After repeating the line containing "are an interface;", stop; until then, repeat each line of the listing below exactly, starting with the first.

Dataset content section start

(* ===== verification/Command.v ===== *)
(** The command line (src/internal/command/command.go): which arguments run which
    operation, with what exit code and output.

    The files, the clock of the service, the acceptance baseline and the client
    are an interface; the administrative client over a connection is one of its
    instances. Each command makes at most one call, so the answers are functions
    of the call. *)
From S2P Require Import Prelude GoLib GoTime Json Contract Store Redaction AuditChain GoText Target Journal Approval IncidentQuery JsonStruct Runbook AdminProtocol AdminServer AdminClient Config.
From stdpp Require Import options.
Local Open Scope Z_scope.

Definition ExitSuccess : Z := 0.
Definition ExitFailure : Z := 1.
Definition ExitUsage : Z := 2.
Definition ExitNotImplemented : Z := 3.
Definition errorSchemaVersion : string := "pulse-agent.cli.error.v1".

(** [commandGroups] and [directCommands]. *)
Definition commandGroups (name : string) : option (list string) :=
  if String.eqb name "approval" then Some ["deny"; "grant"]
  else if String.eqb name "config" then Some ["validate"]
  else if String.eqb name "incident" then Some ["list"; "show"]
  else if String.eqb name "runbook" then Some ["register"; "validate"]
  else if String.eqb name "target" then Some ["register"]
  else None.
Definition directCommands (name : string) : bool := String.eqb name "backup" || String.eqb name "status".

(** * Output *)

Record diagnosticDetail := mkDetail { dt_Code : string; dt_Command : string; dt_Message : string; dt_Retryable : bool }.
#[export] Instance diagnosticDetail_eta : Updatable diagnosticDetail :=
  fun r => mkDetail (dt_Code r) (dt_Command r) (dt_Message r) (dt_Retryable r).
#[export] Instance diagnosticDetail_json : GoJson diagnosticDetail := struct_json (mkDetail "" "" "" false) [
  field_of "code" dt_Code never;
  field_of "command" dt_Command empty_string;
  field_of "message" dt_Message never;
  field_of "retryable" dt_Retryable never].
Record diagnostic := mkDiagnostic { dg_SchemaVersion : string; dg_Error : diagnosticDetail }.
#[export] Instance diagnostic_eta : Updatable diagnostic := fun r => mkDiagnostic (dg_SchemaVersion r) (dg_Error r).
#[export] Instance diagnostic_json : GoJson diagnostic := struct_json (mkDiagnostic "" (mkDetail "" "" "" false)) [
  field_of "schema_version" dg_SchemaVersion never;
  field_of "error" dg_Error never].
Record configValidation := mkConfigValidation { cv_SchemaVersion : string; cv_Valid : bool }.
#[export] Instance configValidation_eta : Updatable configValidation := fun r => mkConfigValidation (cv_SchemaVersion r) (cv_Valid r).
#[export] Instance configValidation_json : GoJson configValidation := struct_json (mkConfigValidation "" false) [
  field_of "schema_version" cv_SchemaVersion never;
  field_of "valid" cv_Valid never].
Record runbookValidation := mkRunbookValidation { rv_SchemaVersion : string; rv_RunbookID : string; rv_Digest : string }.
#[export] Instance runbookValidation_eta : Updatable runbookValidation :=
  fun r => mkRunbookValidation (rv_SchemaVersion r) (rv_RunbookID r) (rv_Digest r).
#[export] Instance runbookValidation_json : GoJson runbookValidation := struct_json (mkRunbookValidation "" "" "") [
  field_of "schema_version" rv_SchemaVersion never;
  field_of "runbook_id" rv_RunbookID never;
  field_of "digest" rv_Digest never].

(** What is written to a stream: a usage text, one JSON value and its newline, or
    the bytes of a backup. *)
Inductive output :=
| Usage (text : string)
| JsonValue (value : json)
| Raw (content : string).

(** * The calls *)

Inductive call :=
| CallStatus (socket reason : string)
| CallBackup (socket reason : string)
| CallRegister (socket reason : string) (target : ServiceTarget)
| CallRegisterRunbook (socket reason : string) (runbook : Contract.Runbook)
| CallListIncidents (socket reason : string) (filter : Filter)
| CallShowIncident (socket reason id : string)
| CallDecideApproval (socket reason commandID decision : string) (expiresAt : time)
| CallService (config : Config)
| CallAcceptance (outputDirectory projectRoot goBinary : string).

(** The interfaces [adminClient], [standaloneRunner] and [configLoader] with the
    functions that read files; the acceptance baseline yields its result with
    whether it names a report, and whether it failed. A stream fails when writing
    to it meets an error other than a closed pipe. [out_of_range] is what an
    argument beyond the end of the line would read as: Go would panic, and no
    command reads one ([Execute_orderly]). *)
Class Surroundings := {
  out_of_range : string;
  loadConfig : string -> result Config;
  loadTarget : string -> result ServiceTarget;
  loadRunbook : string -> result Pair;
  parseTime : string -> option time;
  workingDirectory : result string;
  newClient : result unit;
  stdoutFails : bool;
  stderrFails : bool;
  api_Status : string -> string -> result AdminProtocol.Status;
  api_Backup : string -> string -> string * option error;
  api_Register : string -> string -> ServiceTarget -> result TargetResult;
  api_RegisterRunbook : string -> string -> Contract.Runbook -> result RegistrationResult;
  api_ListIncidents : string -> string -> Filter -> result Page;
  api_ShowIncident : string -> string -> string -> result Incident;
  api_DecideApproval : string -> string -> string -> string -> time -> result ApprovalResult;
  runService : Config -> option string;
  runAcceptance : string -> string -> string -> json * bool * bool;
}.

(** The exit code, the two streams and the calls made. *)
Record outcome := mkOutcome { oc_exit : Z; oc_stdout : list output; oc_stderr : list output; oc_calls : list call }.

Section Command.
Context `{Surroundings}.

Definition usage (text : string) : outcome := mkOutcome ExitSuccess [Usage text] [] [].
Definition writeError (exitCode : Z) (code commandName message : string) : outcome :=
  match to_json (mkDiagnostic errorSchemaVersion (mkDetail code commandName message false)) with
  | Some j => if stderrFails then mkOutcome ExitFailure [] [] [] else mkOutcome exitCode [] [JsonValue j] []
  | None => mkOutcome ExitFailure [] [] []
  end.
(** [writeJSON] and the writers of one type each. *)
Definition writeJSON {A} `{GoJson A} (value : A) : outcome :=
  match to_json value with
  | Some j => if stdoutFails then mkOutcome ExitFailure [] [] [] else mkOutcome ExitSuccess [JsonValue j] [] []
  | None => mkOutcome ExitFailure [] [] []
  end.
Definition calling (k : call) (o : outcome) : outcome := mkOutcome (oc_exit o) (oc_stdout o) (oc_stderr o) (k :: oc_calls o).

Definition isHelp (argument : string) : bool :=
  String.eqb argument "help" || String.eqb argument "-h" || String.eqb argument "--help".
Definition arg (args : list string) (i : nat) : string := nth i args out_of_range.
Definition count (args : list string) : Z := Z.of_nat (length args).
Definition last_arg (args : list string) : string := List.last args "".

Definition writeAdminRequestError (commandName : string) (err : error) : outcome :=
  if decide (err = ErrIncidentNotFound) then writeError ExitFailure "not_found" commandName "incident was not found"
  else if decide (err = AdminProtocol.ErrInvalidOptions)
  then writeError ExitUsage "invalid_arguments" commandName "invalid administrative request"
  else writeError ExitFailure "daemon_unavailable" commandName "administrative daemon request failed".
(** A call of the client and its answer. *)
Definition answered {A} `{GoJson A} (k : call) (commandName : string) (answer : result A) : outcome :=
  calling k match answer with Fail err => writeAdminRequestError commandName err | Ok value => writeJSON value end.
Definition with_config (path commandName : string) (f : Config -> outcome) : outcome :=
  match loadConfig path with
  | Fail _ => writeError ExitFailure "config_invalid" commandName "configuration validation failed"
  | Ok cfg => f cfg
  end.
Definition socket (cfg : Config) : string := ad_SocketPath (cf_Admin cfg).

Definition approval_usage : string := "Usage: pulse-agent approval grant --config <path> --command-id <id> --expires-at <RFC3339> [--reason <code>]
       pulse-agent approval deny --config <path> --command-id <id> --expires-at <RFC3339> [--reason <code>]".
Definition executeApproval (args : list string) : outcome :=
  let invalid := writeError ExitUsage "invalid_arguments" "approval" in
  let arguments := "approval requires grant or deny with --config, --command-id, and --expires-at" in
  if (2 <=? count args) && isHelp (last_arg args) then usage approval_usage
  else if negb (count args =? 8) && negb (count args =? 10) then invalid arguments
  else if (negb (String.eqb (arg args 1) "grant") && negb (String.eqb (arg args 1) "deny")) ||
          negb (String.eqb (arg args 2) "--config") || String.eqb (arg args 3) "" ||
          negb (String.eqb (arg args 4) "--command-id") || String.eqb (arg args 5) "" ||
          negb (String.eqb (arg args 6) "--expires-at") || String.eqb (arg args 7) "" then invalid arguments
  else if (count args =? 10) && (negb (String.eqb (arg args 8) "--reason") || String.eqb (arg args 9) "")
  then invalid "invalid approval reason"
  else
    let reasonCode := if count args =? 10 then arg args 9 else DefaultReasonCode in
    match parseTime (arg args 7) with
    | None => invalid "invalid approval expiry"
    | Some expiresAt =>
      with_config (arg args 3) "approval" (fun cfg =>
        let decision := if String.eqb (arg args 1) "deny" then ApprovalDenied else ApprovalGranted in
        answered (CallDecideApproval (socket cfg) reasonCode (arg args 5) decision expiresAt)
          (String.append "approval " (arg args 1)) (api_DecideApproval (socket cfg) reasonCode (arg args 5) decision expiresAt))
    end.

Dataset content section end

**Result of the task**
(* ===== verification/Command.v ===== *)
(** The command line (src/internal/command/command.go): which arguments run which
    operation, with what exit code and output.

    The files, the clock of the service, the acceptance baseline and the client
    are an interface; the administrative client over a connection is one of its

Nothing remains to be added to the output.